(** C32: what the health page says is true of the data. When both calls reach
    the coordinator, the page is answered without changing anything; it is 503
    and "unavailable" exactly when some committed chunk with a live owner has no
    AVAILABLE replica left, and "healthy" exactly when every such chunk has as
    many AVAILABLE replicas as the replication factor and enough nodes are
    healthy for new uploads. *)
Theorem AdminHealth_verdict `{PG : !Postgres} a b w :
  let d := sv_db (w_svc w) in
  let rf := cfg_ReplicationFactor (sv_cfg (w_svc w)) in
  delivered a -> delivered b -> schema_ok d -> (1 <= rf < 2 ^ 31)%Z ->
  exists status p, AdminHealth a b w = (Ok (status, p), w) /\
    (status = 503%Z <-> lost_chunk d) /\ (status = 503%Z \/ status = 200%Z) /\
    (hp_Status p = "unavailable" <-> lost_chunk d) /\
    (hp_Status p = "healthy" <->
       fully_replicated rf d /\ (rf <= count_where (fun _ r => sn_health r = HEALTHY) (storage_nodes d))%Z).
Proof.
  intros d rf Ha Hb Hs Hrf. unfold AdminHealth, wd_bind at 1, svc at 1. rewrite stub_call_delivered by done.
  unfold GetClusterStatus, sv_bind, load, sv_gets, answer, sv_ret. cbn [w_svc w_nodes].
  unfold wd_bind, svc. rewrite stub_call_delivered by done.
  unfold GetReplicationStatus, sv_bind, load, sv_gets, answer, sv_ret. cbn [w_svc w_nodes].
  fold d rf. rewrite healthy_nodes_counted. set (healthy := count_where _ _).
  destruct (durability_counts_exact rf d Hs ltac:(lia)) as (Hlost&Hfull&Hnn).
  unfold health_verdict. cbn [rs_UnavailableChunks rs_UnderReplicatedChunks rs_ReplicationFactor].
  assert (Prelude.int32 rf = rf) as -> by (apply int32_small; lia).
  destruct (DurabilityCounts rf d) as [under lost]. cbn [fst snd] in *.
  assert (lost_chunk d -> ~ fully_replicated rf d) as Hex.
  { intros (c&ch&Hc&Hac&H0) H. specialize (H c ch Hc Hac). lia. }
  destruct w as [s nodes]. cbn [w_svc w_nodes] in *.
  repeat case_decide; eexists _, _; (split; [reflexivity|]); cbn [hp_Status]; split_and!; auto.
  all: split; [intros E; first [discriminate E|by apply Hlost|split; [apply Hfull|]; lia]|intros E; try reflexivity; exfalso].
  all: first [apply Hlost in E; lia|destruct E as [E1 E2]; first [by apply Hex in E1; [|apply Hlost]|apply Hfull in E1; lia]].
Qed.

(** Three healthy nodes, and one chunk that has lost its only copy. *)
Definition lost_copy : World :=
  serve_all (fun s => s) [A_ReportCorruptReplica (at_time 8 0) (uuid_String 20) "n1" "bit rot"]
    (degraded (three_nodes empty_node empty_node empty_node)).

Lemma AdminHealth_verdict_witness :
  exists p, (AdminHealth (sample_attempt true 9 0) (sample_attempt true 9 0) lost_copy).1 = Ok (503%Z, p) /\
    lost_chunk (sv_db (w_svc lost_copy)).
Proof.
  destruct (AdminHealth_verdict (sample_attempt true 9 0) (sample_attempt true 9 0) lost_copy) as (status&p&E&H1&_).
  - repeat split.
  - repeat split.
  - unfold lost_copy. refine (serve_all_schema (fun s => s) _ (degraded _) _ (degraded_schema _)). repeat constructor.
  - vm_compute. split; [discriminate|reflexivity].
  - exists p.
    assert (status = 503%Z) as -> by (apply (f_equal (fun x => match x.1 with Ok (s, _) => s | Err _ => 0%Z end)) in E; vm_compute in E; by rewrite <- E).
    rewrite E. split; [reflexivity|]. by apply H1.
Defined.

# [TASK DESCRIPTION]
Repeat the data. Every word must match.

# [TASK OUTPUT]
(** C32: what the health page says is true of the data. When both calls reach
    the coordinator, the page is answered without changing anything; it is 503
    and "unavailable" exactly when some committed chunk with a live owner has no
    AVAILABLE replica left, and "healthy" exactly when every such chunk has as
    many AVAILABLE replicas as the replication factor and enough nodes are
    healthy for new uploads. *)
Theorem AdminHealth_verdict `{PG : !Postgres} a b w :
  let d := sv_db (w_svc w) in
  let rf := cfg_ReplicationFactor (sv_cfg (w_svc w)) in
  delivered a -> delivered b -> schema_ok d -> (1 <= rf < 2 ^ 31)%Z ->
  exists status p, AdminHealth a b w = (Ok (status, p), w) /\
    (status = 503%Z <-> lost_chunk d) /\ (status = 503%Z \/ status = 200%Z) /\
    (hp_Status p = "unavailable" <-> lost_chunk d) /\
    (hp_Status p = "healthy" <->
       fully_replicated rf d /\ (rf <= count_where (fun _ r => sn_health r = HEALTHY) (storage_nodes d))%Z).
Proof.
  intros d rf Ha Hb Hs Hrf. unfold AdminHealth, wd_bind at 1, svc at 1. rewrite stub_call_delivered by done.
  unfold GetClusterStatus, sv_bind, load, sv_gets, answer, sv_ret. cbn [w_svc w_nodes].
  unfold wd_bind, svc. rewrite stub_call_delivered by done.
  unfold GetReplicationStatus, sv_bind, load, sv_gets, answer, sv_ret. cbn [w_svc w_nodes].
  fold d rf. rewrite healthy_nodes_counted. set (healthy := count_where _ _).
  destruct (durability_counts_exact rf d Hs ltac:(lia)) as (Hlost&Hfull&Hnn).
  unfold health_verdict. cbn [rs_UnavailableChunks rs_UnderReplicatedChunks rs_ReplicationFactor].
  assert (Prelude.int32 rf = rf) as -> by (apply int32_small; lia).
  destruct (DurabilityCounts rf d) as [under lost]. cbn [fst snd] in *.
  assert (lost_chunk d -> ~ fully_replicated rf d) as Hex.
  { intros (c&ch&Hc&Hac&H0) H. specialize (H c ch Hc Hac). lia. }
  destruct w as [s nodes]. cbn [w_svc w_nodes] in *.
  repeat case_decide; eexists _, _; (split; [reflexivity|]); cbn [hp_Status]; split_and!; auto.
  all: split; [intros E; first [discriminate E|by apply Hlost|split; [apply Hfull|]; lia]|intros E; try reflexivity; exfalso].
  all: first [apply Hlost in E; lia|destruct E as [E1 E2]; first [by apply Hex in E1; [|apply Hlost]|apply Hfull in E1; lia]].
Qed.

(** Three healthy nodes, and one chunk that has lost its only copy. *)
Definition lost_copy : World :=
  serve_all (fun s => s) [A_ReportCorruptReplica (at_time 8 0) (uuid_String 20) "n1" "bit rot"]
    (degraded (three_nodes empty_node empty_node empty_node)).

Lemma AdminHealth_verdict_witness :
  exists p, (AdminHealth (sample_attempt true 9 0) (sample_attempt true 9 0) lost_copy).1 = Ok (503%Z, p) /\
    lost_chunk (sv_db (w_svc lost_copy)).
Proof.
  destruct (AdminHealth_verdict (sample_attempt true 9 0) (sample_attempt true 9 0) lost_copy) as (status&p&E&H1&_).
  - repeat split.
  - repeat split.
  - unfold lost_copy. refine (serve_all_schema (fun s => s) _ (degraded _) _ (degraded_schema _)). repeat constructor.
  - vm_compute. split; [discriminate|reflexivity].
  - exists p.
    assert (status = 503%Z) as -> by (apply (f_equal (fun x => match x.1 with Ok (s, _) => s | Err _ => 0%Z end)) in E; vm_compute in E; by rewrite <- E).
    rewrite E. split; [reflexivity|]. by apply H1.
Defined.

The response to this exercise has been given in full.